Cairo is by all reckoning one of the two largest cities in the world (the other being Mexico City). Estimates put its population at perhaps as many as sixteen million people. New York, on the other hand, is much smaller. Yet in New York, there were at times several hundred thousand protesters against the Iraqi War and in several instances, these demonstrations got out of hand. During the same time period, only a few thousand anti-war groups demonstrated in Cairo, and with the exception of one short incident, were always under control and confined to very specific locations, while elsewhere in the world, such as in Germany and France, the situation was much, much worse.
During the entire Iraqi campaign by the coalition, there was not a single advisory by the United States Department of State against traveling to Egypt, and indeed, that speaks volumes for the safety standards imposed in Egypt to protect tourists. The Egyptian government has, and continues to be highly opposed to radical factions within its borders and has proactively worked to reduce any such threat. Make no mistake. There is self interest here, for the same group of people who instigated the 9/11 destruction in New York also assassinated the current President of Egypt's predecessor. Furthermore, tourism to Egypt is a major economic factor for Egypt, and they take great lengths to protect that industry.
This has resulted in one of the safest places on earth for travelers. Since 1997 when Egypt inaugurated extensive securities measure that would not be seen in the west for many years, not a single tourist to our knowledge has suffered a violent death; not even due to common criminality. In fact, the world press keeps a very bright light on any such action in Egypt, and the only incident we are aware of is one Japanese tourist who, several years ago, was slightly injured by a knife during an attempted robbery. Even then, Egypt's tourists police were close by, the theft was averted and the perpetrator quickly captured.
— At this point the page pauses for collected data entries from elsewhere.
(** The set-up before the loop. *)
Definition probedNode (this : BezierEdge) (nearNode : VNode) : VNode :=
  if String.eqb (vn_id nearNode) (vn_id (be_from this))
  then be_from this else be_to this.

Definition probesFrom (this : BezierEdge) (nearNode : VNode) : bool :=
  String.eqb (vn_id nearNode) (vn_id (be_from this)).

Definition effectiveOffset (this : BezierEdge) (nearNode : VNode) : R :=
  let endPointOffset :=
    match opt_endPointOffset (be_options this) with
    | Some o => epo_to o
    | None => 0
    end in
  let endPointOffset :=
    if String.eqb (vn_id nearNode) (vn_id (be_from this)) then
      match opt_endPointOffset (be_options this) with
      | Some o => epo_from o
      | None => 0
      end
    else endPointOffset in
  match opt_arrowStrikethrough (be_options this) with
  | Some false => 0
  | _ => endPointOffset
  end.

(** The loop as [_findBorderPositionBezier] runs it, with the iteration
    count it ends with. *)
Definition findBorderSearch (this : BezierEdge) (nearNode : VNode)
    (ctx : Ctx) (viaNode : Via) : Point * R * nat :=
  search this ctx viaNode (probedNode this nearNode)
    (probesFrom this nearNode) (effectiveOffset this nearNode)
    maxIterations 0%nat 0 1.

Definition _findBorderPositionBezier (this : BezierEdge) (nearNode : VNode)
    (ctx : Ctx) (viaNode : Via) : PointT :=
  let '(pos, middle, _) := findBorderSearch this nearNode ctx viaNode in
  {| ptx := px pos; pty := py pos; ptt := middle |}.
Egypt is a country that welcomes tourists with open arms and where all visitors experience a hospitality born of over 2,000 years experience. It remains a beautiful land, rich in wonders, where travelers can golf in the shadows of ancient pyramids or sip cocktails from the balcony of a modern hotel while overlooking the great river of life that bought civilization to the ancient world. They may even drift along the Nile in ultramodern riverboats complete with internet connections and view ancient temples while indulging themselves in hot tubs. Here, history lives to provide us with thought provoking lessons for our future world, but the experiences can be gained in a most pleasant manner.